(* ===== verification/Deployment.v ===== *)
(** * Deployment: the services of a VM, and how the programs find each other

    The programs of this development never name each other: they meet at paths,
    ports and addresses that each of them, and the service scripts of the host and
    of the guest image, must spell in the same way.  Here are those scripts, word
    by word, with as much of [execlineb] as it takes to read them, and the proof
    that the ends meet. *)

From S2P Require Import Prelude Effects RustStd Sys Scenario Mac Ch NetUtil Fork NetSetup StartVmm HostSys HostScenario HostProto Guest Documents FileChooser HostMain.

Module Deployment.

(** ** Reading scripts

    [execlineb] splits a script into words, wherever the lines end, and replaces
    variables inside words; a replaced word stays one word.  Quoted words are
    left as they stand. *)

Definition SPACE : byte := Byte.x20.
Definition QUOTE : byte := Byte.x22.

Definition script_words (lines : list bytes) : list bytes :=
  lines ≫= fun l => filter (fun w => w <> []) (split_on SPACE l).

Definition var (x : bytes) : bytes := B "${" ++ x ++ B "}".

Fixpoint subst_from (skip : nat) (pat val w : bytes) : bytes :=
  match w with
  | [] => []
  | c :: r =>
      match skip with
      | S k => subst_from k pat val r
      | O => if starts_with pat w then val ++ subst_from (length pat - 1) pat val r
             else c :: subst_from 0 pat val r
      end
  end.

Definition subst (x val w : bytes) : bytes := subst_from 0 (var x) val w.
Lemma host_inhabited X : host X -> inhabited X.
Proof.
  intros []; constructor;
    first [exact tt|exact true|exact None|exact (Ok tt)|exact (Ok 0)|exact (Ok [])|exact (Ok None)
          |exact (Ok ([], ∅))|exact (Ok (0, ∅))].
Qed.

Lemma quiet_next {T A X} (f : event host -> list T) (e : host X) (k : X -> prog host A) x :
  quiet f (Vis e k) -> quiet f (k x) /\ f (Event e x) = [].
Proof.
  intros Hq. assert (H : forall t o, exec (k x) t o -> f (Event e x) ++ (t ≫= f) = [])
    by (intros t o Ht; apply (Hq (Event e x :: t) o); by exists x, t).
  destruct (exec_total (k x) host_inhabited) as (t0 & o0 & H0).
  split; [intros t o Ht; apply H in Ht|apply H in H0]; [by apply app_nil in Ht as [_ ?]|].
  by apply app_nil in H0 as [? _].
Qed.

(** Programs that make no sensitive call are honest. *)
Lemma quiet_honest {A} c (p : prog host A) : quiet sensitive_of p -> honest c p.
Proof.
  induction p as [a|st|X e k IH]; intros Hq g Hg; [done..|].
  assert (Hs : sensitive e = false).
  { destruct (host_inhabited X e) as [x]. apply (quiet_next _ _ _ x) in Hq as [_ Hq].
    cbn in Hq. by destruct (sensitive e). }
  split; [by destruct e|]. intros x. apply IH; [by eapply quiet_next|]. by destruct e.
Qed.

Lemma honest_share_file paths w0 p w :
  p ∈ paths -> (w = true -> w0 = true) -> honest (Some (paths, w0)) (share_file p w).
Proof.
  intros Hp Hw. unfold share_file. apply honest_bind.
  { apply quiet_honest. unfold not_shareable. quieten. }
  intros [|]; [apply honest_ret|]. destruct (Path.parent p) as [parent|] eqn:Hpar; [|done].
  intros g Hg. split; [done|]. intros [fd|e]; [|done]. cbn.
  destruct (Path.file_name p) as [name|] eqn:Hn; [|done].
  split; [done|]. intros [proxy|]; [|done]. cbn. split.
  - exists paths, w0, p, w, parent, name. split_and!; done.
  - intros [[doc_id m]|e]; done.
Qed.

Lemma honest_transform_all paths w0 root w uris :
  (w = true -> w0 = true) ->
  omap (fun uri => percent_decode <$> strip_prefix (B "file://") uri) uris ⊆ paths ->
  honest (Some (paths, w0)) (transform_all root w uris).
Proof.
  intros Hw. induction uris as [|uri rest IH]; intros Hsub; [apply honest_ret|].
  cbn [transform_all omap list_omap] in *. apply honest_bind.
  - unfold transform_uri. destruct (strip_prefix _ uri) as [q|]; [|apply honest_ret]. cbn in Hsub.
    apply honest_bind; [apply honest_map_err, honest_share_file; [set_solver|done]|].
    intros [r|m]; [|apply honest_ret]. apply quiet_honest. unfold unwrap_opt. quieten.
  - intros [u|m]; [|apply honest_ret]. apply honest_bind.
    + apply IH. destruct (strip_prefix _ uri); cbn in Hsub; set_solver.
    + intros [us|m]; apply honest_ret.
Qed.

(** [let? a := mret r in ...] *)
Lemma honest_pure {A C E} c (r : result A E) (k : A -> prog host (result C E)) :
  (forall a, r = Ok a -> honest c (k a)) -> honest c (let? a := mret r in k a).
Proof. intros Hk. destruct r as [a|m]; [|apply honest_ret]. intros g Hg. by apply Hk. Qed.

Lemma honest_transform_results w0 root results w :
  (w = true -> w0 = true) ->
  honest (Some (selected results, w0)) (transform_results root results w).
Proof.
  intros Hw. unfold transform_results, transform_uris.
  destruct (results !! URIS) as [v|] eqn:Hv; [|apply honest_ret].
  apply honest_bind; [|intros [v'|m]; apply honest_ret].
  apply honest_pure. intros a Ha. apply honest_pure. intros uris Hu. apply honest_bind.
  - apply honest_transform_all; [done|]. unfold selected. rewrite Hv. cbv [mbind option_bind].
    unfold uris_of. destruct (downcast_array v) as [a'|]; [|done]. injection Ha as ->.
    destruct (array_strings a) as [us|]; [|done]. injection Hu as ->. done.
  - intros [us|m]; [|apply honest_ret]. apply quiet_honest. unfold unwrap_opt. quieten.
Qed.

(** Forwarding a request shares only what its dialog allowed. *)
Lemma forward_permitted root be writable cw g :
  (forall proxy g, permitted (be proxy) g) ->
  (forall proxy response results,
     consent_of (Event (be proxy) (Ok (response, results))) =
     if response =? XDG_DESKTOP_PORTAL_RESPONSE_SUCCESS then Some (selected results, cw results) else None) ->
  (forall results w, writable results = Ok w -> w = true -> cw results = true) ->
  wp (forward root be writable) g (fun _ _ => True).
Proof.
  intros Hp Hc Hw. split; [done|]. intros [proxy|]; [|done].
  apply wp_bind, wp_bind, wp_call. split; [apply Hp|]. intros [[response results]|e]; [|done].
  apply wp_ret. cbn [result_map_err]. specialize (Hc proxy response results).
  destruct (response =? _); [|by destruct (response =? _)].
  eapply wp_mono; [done|]. apply (honest_pure (Some (selected results, cw results)));
    [|unfold observe; by rewrite Hc].
  intros w Hww. apply honest_transform_results. by apply Hw.
Qed.

Lemma respond_permitted r g : wp (respond r) g (fun _ (_ : session) => True).
Proof.
  eapply wp_mono; [|apply (quiet_honest (s_consent g)); [|done]]; [done|]. unfold respond.
  assert (forall e, quiet sensitive_of (msg e)) by (intros; by apply msg_quiet). quieten.
Qed.

Lemma requests_permitted {LAWS : CratesLaws} root rq t g :
  t = open_task root rq \/ t = save_task root rq -> wp t g (fun _ _ => True).
Proof.
  intros [-> | ->]; unfold open_task, save_task;
    [rewrite open_file_forward|rewrite save_file_forward];
    apply wp_bind, wp_bind; (eapply wp_mono; [intros r g' _; apply respond_permitted|]).
  - apply (forward_permitted _ _ _ allows_write); [done..|]. intros results w Hw ->.
    unfold open_writable, allows_write in *. destruct (results !! WRITABLE) as [v|]; cbn in Hw.
    + by destruct (downcast_bool v); simplify_eq/=.
    + by rewrite downcast_from_bool in Hw.
  - by apply (forward_permitted _ _ _ (fun _ => true)).
Qed.

(** ** The simulation *)

Lemma session_snoc i ls l :
  session_of i (ls ++ [l]) =
  match l with
  | Task j ev => if decide (j = i) then observe (session_of i ls) ev else session_of i ls
  | _ => session_of i ls
  end.
Proof.
  unfold session_of, events_of. rewrite bind_app, fold_left_app.
  destruct l as [ev|j ev|root]; cbn; [done| |done]. unfold mbind. cbn. by case_decide.
Qed.

(** The vault follows what is seen of the run, and knows all consents. *)
Definition vault_follows (ls : list label) : Prop :=
  exists acts v, vault_runs acts v /\ shows ls acts /\
    forall i paths w p, s_consent (session_of i ls) = Some (paths, w) -> p ∈ paths ->
      (i, p, w) ∈ consents v.
(** The prober of the receive component is registered twice in a new
    mux. *)
Lemma RegisterInMux_endpoints_witness :
  ∃ v, outcome (RegisterInMux
                  [(healthyEndpointPath, probeHandlerFunc IsHealthy "healthy");
                   (readyEndpointPath, probeHandlerFunc IsReady "ready")]
                  Serving.fresh) = Panics v.
Proof.
  destruct (RegisterInMux_endpoints
              [(healthyEndpointPath, probeHandlerFunc IsHealthy "healthy");
               (readyEndpointPath, probeHandlerFunc IsReady "ready")] [] Serving.fresh)
    as (_ & H & _).
  apply H. left. simpl. by left.
Defined.

(** ** The records of the changes of status *)

(** X25.  What the prober writes to its logger when its status is set.
    [SetReady] and [SetHealthy] write one debug record, "changing probe
    status", with the status "ready" or "healthy"; [SetNotReady] and
    [SetNotHealthy] with an error write one with the status "not-ready" or
    "unhealthy" and the error as reason.  [SetNotReady] and [SetNotHealthy]
    with a nil error write nothing, and leave the prober as [SetReady] and
    [SetHealthy] do.  The records go to the logger set last: after
    [SetLogger] to the logger given, nowhere when that is the no-op
    logger. *)
Theorem status_changes_are_recorded p sink err :
  unlocked p → logger p = Some (sinkLogger sink) →
  let debug to status reason :=
    Logged to (Some levelDebug)
      ([("msg", Str "changing probe status"); ("status", Str status)] ++ reason) in
  records (trace (SetReady p)) = [debug sink "ready" []]
  ∧ records (trace (SetHealthy p)) = [debug sink "healthy" []]
  ∧ records (trace (SetNotReady (Some err) p))
    = [debug sink "not-ready" [("reason", ErrValue (Some err))]]
  ∧ records (trace (SetNotHealthy (Some err) p))
    = [debug sink "unhealthy" [("reason", ErrValue (Some err))]]
  ∧ records (trace (SetNotReady None p)) = []
  ∧ final (SetNotReady None p) = final (SetReady p)
  ∧ records (trace (SetNotHealthy None p)) = []
  ∧ final (SetNotHealthy None p) = final (SetHealthy p)
  ∧ (∀ sink',
       records (trace (SetReady (final (SetLogger (Some (sinkLogger sink')) p))))
       = [debug sink' "ready" []])
  ∧ records (trace (SetReady (final (SetLogger (Some NopLogger) p)))) = [].
Proof.
  destruct p as [l lm cm c0 rm r0 hm h0]. unfold unlocked. simpl.
  intros (-> & -> & -> & ->) ->. srv_done.
Qed.

(** The prober of the receive component is set not ready for a reason. *)
Lemma status_changes_are_recorded_witness :
  records (trace (SetNotReady (Some "draining") Serving.fresh))
  = [Logged "stderr" (Some levelDebug)
       [("msg", Str "changing probe status"); ("status", Str "not-ready");
        ("reason", ErrValue (Some "draining"))]].
Proof.
  destruct (status_changes_are_recorded Serving.fresh "stderr" "draining")
    as (_ & _ & H & _).
  - repeat split.
  - reflexivity.
  - exact H.
Defined.

(** ** The two versions of the probe handlers *)

(** X26.  The earlier and the later version of the probe handlers agree
    but for the answer to a failed probe.  On the same prober, response
    writer and request, the two leave the same prober; when the status
    asked for is nil they give the same response and the same events; when
    it is an error both answer through http.Error with status 500, the
    earlier with the text of the error alone, the later with "thanos
    <component> is not <ready|healthy>. Reason: " before it, for which it
    reads the component under componentMtx after the events of the
    earlier.  The constructors of the two versions make the same prober
    and register the same two patterns. *)
Theorem probe_handler_versions p w req :
  unlocked p → logger p ≠ None →
  let agree (probeFunc : Srv (option errorString)) probeType
        (asked : option errorString) :=
    let earlier := Earlier.probeHandlerFunc probeFunc probeType w req p in
    let later := probeHandlerFunc probeFunc probeType w req p in
    final earlier = final later
    ∧ match asked with
      | None => outcome earlier = outcome later ∧ trace earlier = trace later
      | Some e =>
          outcome earlier = Returns (http_Error w e probeErrorHTTPStatus)
          ∧ outcome later
            = Returns (http_Error w (errorProbeText (component p) probeType e)
                         probeErrorHTTPStatus)
          ∧ trace later
            = trace earlier ++ [Locked ComponentMtx; Unlocked ComponentMtx]
      end in
  agree IsReady "ready" (readiness p)
  ∧ agree IsHealthy "healthy" (healthiness p)
  ∧ ∀ c mux l,
      final (Earlier.NewProbeInMux c mux l) = final (NewProbeInMux c mux l)
      ∧ match outcome (Earlier.NewProbeInMux c mux l), outcome (NewProbeInMux c mux l) with
        | Returns m1, Returns m2 => map fst m1 = map fst m2
        | Panics v1, Panics v2 => v1 = v2
        | Blocks m1, Blocks m2 => m1 = m2
        | _, _ => False
        end.
Proof.
  destruct p as [l lm cm c0 rm r0 hm h0]. unfold unlocked. simpl.
  intros (-> & -> & -> & ->) Hl. destruct l as [l|]; [clear Hl|done].
  cbv zeta. split; [|split].
  - destruct l, r0, w as [hd st bd [we|]]; srv_done.
  - destruct l, h0, w as [hd st bd [we|]]; srv_done.
  - intros c mux lg.
    unfold Earlier.NewProbeInMux, NewProbeInMux, RegisterInMux, ServeMux_HandleFunc,
      bindS.
    cbv zeta. generalize (NewProber c lg). intros [[[]|v|m] f t]; cbn [outcome final trace];
      [|done..].
    case_bool_decide; cbn [outcome final trace panic retS]; [done|].
    rewrite !map_app. cbn [map fst].
    case_bool_decide; cbn [outcome final trace panic retS]; [done|].
    by rewrite !map_app.
Qed.

(** The fresh prober of the receive component, asked by the earlier
    handler whether it is ready. *)
Lemma probe_handler_versions_witness :
  outcome (Earlier.probeHandlerFunc IsReady "ready" Serving.blank (Serving.request "")
             Serving.fresh)
  = Returns (http_Error Serving.blank "thanos receive is initializing"
               probeErrorHTTPStatus).
Proof.
  destruct (probe_handler_versions Serving.fresh Serving.blank (Serving.request ""))
    as ((_ & H & _) & _).
  - repeat split.
  - discriminate.
  - exact H.
Defined.


(** * Properties of the receive handler *)

Section ReceiveProperties.
Context {WriteRequest : Type}.
Variable snappy_Decode : bytes → bytes * option errorString.
Variable proto_Unmarshal : bytes → WriteRequest * option errorString.
Variable fmt_Sprintf_format : string → string.

Local Abbreviation receive' := (receive snappy_Decode proto_Unmarshal).
Local Abbreviation testReady' := (testReady (WriteRequest:=WriteRequest) fmt_Sprintf_format).
Local Abbreviation NewHandler' :=
  (NewHandler snappy_Decode proto_Unmarshal fmt_Sprintf_format).

(** The text with which [testReady] turns a request away. *)
Local Abbreviation unavailable :=
  (λ e : errorString, fmt_Sprintf_format ("Service Unavailable. Reason: " +:+ e)).

Lemma testReady_run (h : Handler) f w req p :
  unlocked p → h_logger h ≠ None →
  let r := testReady' h f w req p in
  match readiness p with
  | None =>
      outcome r = outcome (f w req p) ∧ final r = final (f w req p)
      ∧ trace r = [Locked ReadyMtx; Unlocked ReadyMtx] ++ trace (f w req p)
  | Some e =>
      outcome r
      = Returns (fst (Write (WriteHeader w http_StatusServiceUnavailable)
                        (unavailable e)))
      ∧ final r = p
      ∧ lockDiscipline [] (trace r) = Some []
  end.
Proof.
  destruct p as [l lm cm c0 rm r0 hm h0]. unfold unlocked. simpl.
  intros (-> & -> & -> & ->) Hl. destruct h as [[hl|] rc]; [clear Hl|done].
  cbv zeta. destruct r0 as [e|].
  - unfold testReady, isReady, fmt_Fprintf, IsReady, bindS, defer, Lock, Unlock.
    simpl.
    destruct (snd (Write (WriteHeader w http_StatusServiceUnavailable)
                     (fmt_Sprintf_format ("Service Unavailable. Reason: " +:+ e))));
      simpl; [destruct hl; simpl|]; done.
  - unfold testReady, isReady, IsReady, bindS, defer, Lock, Unlock. simpl.
    set (p := mkProber _ _ _ _ _ _ _ _).
    destruct (f w req p) as [[a|v|m] fp tr]; simpl; done.
Qed.

(** X21.  [testReady] lets a request through to the handler it wraps
    exactly when the prober is ready.  When the readiness is nil, the
    request is handled by the wrapped handler and by nothing else: same
    result, same prober after, its events after the one read of the
    readiness.  When the readiness is an error, the wrapped handler is
    not run, whatever it is: on a response writer on which nothing has
    been written the response is status 503 with the text "Service
    Unavailable. Reason: <error>" as [fmt] formats it, and the prober is
    as before. *)
Theorem testReady_gates (h : Handler) f w req p :
  unlocked p → h_logger h ≠ None →
  let r := testReady' h f w req p in
  (readiness p = None →
     outcome r = outcome (f w req p) ∧ final r = final (f w req p)
     ∧ trace r = [Locked ReadyMtx; Unlocked ReadyMtx] ++ trace (f w req p))
  ∧ (∀ e, readiness p = Some e →
       final r = p
       ∧ (∀ g, outcome (testReady' h g w req p) = outcome r)
       ∧ (status w = None → writeErr w = None →
          outcome r
          = Returns (mkResponseWriter (Header w) (Some 503%Z)
                       (body w +:+ unavailable e) None))).
Proof.
  intros Hu Hl. cbv zeta.
  pose proof (testReady_run h f w req p Hu Hl) as H. cbv zeta in H.
  split.
  - intros Hr. by rewrite Hr in H.
  - intros e Hr. rewrite Hr in H. destruct H as (Ho & Hf & _).
    split; [done|]. split.
    + intros g. pose proof (testReady_run h g w req p Hu Hl) as Hg. cbv zeta in Hg.
      rewrite Hr in Hg. destruct Hg as (Hg & _). by rewrite Hg, Ho.
    + intros Hs Hw. rewrite Ho. destruct w as [hd st bd we]. simpl in Hs, Hw.
      subst st we. reflexivity.
Qed.

(** X22.  What [receive] answers, on a response writer on which nothing
    has been written.  A body that cannot be read is answered with status
    500; a body that is not snappy, bytes that are not a write request,
    and a request that the writer refuses are answered with status 400;
    each time the text is the error, on a line.  The writer is run only on
    a request that was read, decoded and unmarshalled, and then once, on
    the request unmarshalled: the run of [receive] is then the run of
    [Receive], followed by the answer; when [Receive] returns no error
    nothing is written on the response writer.  Without the writer,
    [receive] leaves the prober as it is. *)
Theorem receive_answers (h : Handler) w req p :
  h_logger h ≠ None → status w = None → writeErr w = None →
  let r := receive' h w req p in
  let answer code (err : errorString) :=
    mkResponseWriter
      (<["X-Content-Type-Options" := "nosniff"]>
         (<["Content-Type" := "text/plain; charset=utf-8"]> (Header w)))
      (Some code) (body w +:+ err +:+ newline) None in
  match BodyErr req with
  | Some err => outcome r = Returns (answer 500%Z err) ∧ final r = p ∧ trace r = []
  | None =>
      match snappy_Decode (Body req) with
      | (_, Some err) =>
          outcome r = Returns (answer 400%Z err) ∧ final r = p
          ∧ trace r
            = match h_logger h with
              | Some (sinkLogger sink) =>
                  [Logged sink (Some levelError)
                     [("msg", Str "snappy decode error");
                      ("err", ErrValue (Some err))]]
              | _ => []
              end
      | (reqBuf, None) =>
          match proto_Unmarshal reqBuf with
          | (_, Some err) =>
              outcome r = Returns (answer 400%Z err) ∧ final r = p ∧ trace r = []
          | (wreq, None) =>
              let rc := Receive (receiver h) wreq p in
              final r = final rc ∧ trace r = trace rc
              ∧ outcome r
                = match outcome rc with
                  | Returns None => Returns w
                  | Returns (Some err) => Returns (answer 400%Z err)
                  | Panics v => Panics v
                  | Blocks m => Blocks m
                  end
          end
      end
  end.
Proof.
  intros Hl Hs Hw. cbv zeta. destruct h as [[hl|] rc]; [clear Hl|done].
  unfold receive, ioutil_ReadAll_Body. simpl.
  destruct (BodyErr req) as [e|]; simpl.
  { by rewrite (http_Error_fresh w _ _ Hs Hw). }
  destruct (snappy_Decode (Body req)) as [reqBuf [e|]]; simpl.
  { unfold bindS. destruct hl; simpl; by rewrite (http_Error_fresh w _ _ Hs Hw). }
  destruct (proto_Unmarshal reqBuf) as [wreq [e|]]; simpl.
  { by rewrite (http_Error_fresh w _ _ Hs Hw). }
  unfold bindS.
  destruct (Receive rc wreq p) as [[[e|]|v|m] fp tr]; simpl;
    rewrite ?app_nil_r, ?(http_Error_fresh w _ _ Hs Hw); done.
Qed.

(** What the instrumentation adds to a handler: when the handler has
    returned, the two observations. *)
Lemma instrumentHandler_run name (f : http_HandlerFunc) w req p :
  let r := f w req p in
  let ri := instrumentHandler name f w req p in
  outcome ri = outcome r ∧ final ri = final r
  ∧ trace ri
    = trace r
      ++ match outcome r with
         | Returns w' => [Observed responseSize name (Some (written w w'));
                          Observed requestDuration name None]
         | _ => []
         end.
Proof.
  cbv zeta. unfold instrumentHandler, bindS, observe, retS.
  destruct (f w req p) as [[w'|v|m] fp tr]; simpl; rewrite ?app_nil_r; done.
Qed.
--------------------------------
_Work item_. Up to and including the line with "intros []; constructor;", write out the records above exactly, starting from their first line.

_Response area_.
(* ===== verification/Deployment.v ===== *)
(** * Deployment: the services of a VM, and how the programs find each other

    The programs of this development never name each other: they meet at paths,
    ports and addresses that each of them, and the service scripts of the host and
    of the guest image, must spell in the same way.  Here are those scripts, word
    by word, with as much of [execlineb] as it takes to read them, and the proof
    that the ends meet. *)

From S2P Require Import Prelude Effects RustStd Sys Scenario Mac Ch NetUtil Fork NetSetup StartVmm HostSys HostScenario HostProto Guest Documents FileChooser HostMain.

Module Deployment.

(** ** Reading scripts

    [execlineb] splits a script into words, wherever the lines end, and replaces
    variables inside words; a replaced word stays one word.  Quoted words are
    left as they stand. *)

Definition SPACE : byte := Byte.x20.
Definition QUOTE : byte := Byte.x22.

Definition script_words (lines : list bytes) : list bytes :=
  lines ≫= fun l => filter (fun w => w <> []) (split_on SPACE l).

Definition var (x : bytes) : bytes := B "${" ++ x ++ B "}".

Fixpoint subst_from (skip : nat) (pat val w : bytes) : bytes :=
  match w with
  | [] => []
  | c :: r =>
      match skip with
      | S k => subst_from k pat val r
      | O => if starts_with pat w then val ++ subst_from (length pat - 1) pat val r
             else c :: subst_from 0 pat val r
      end
  end.

Definition subst (x val w : bytes) : bytes := subst_from 0 (var x) val w.
Lemma host_inhabited X : host X -> inhabited X.
Proof.
  intros []; constructor;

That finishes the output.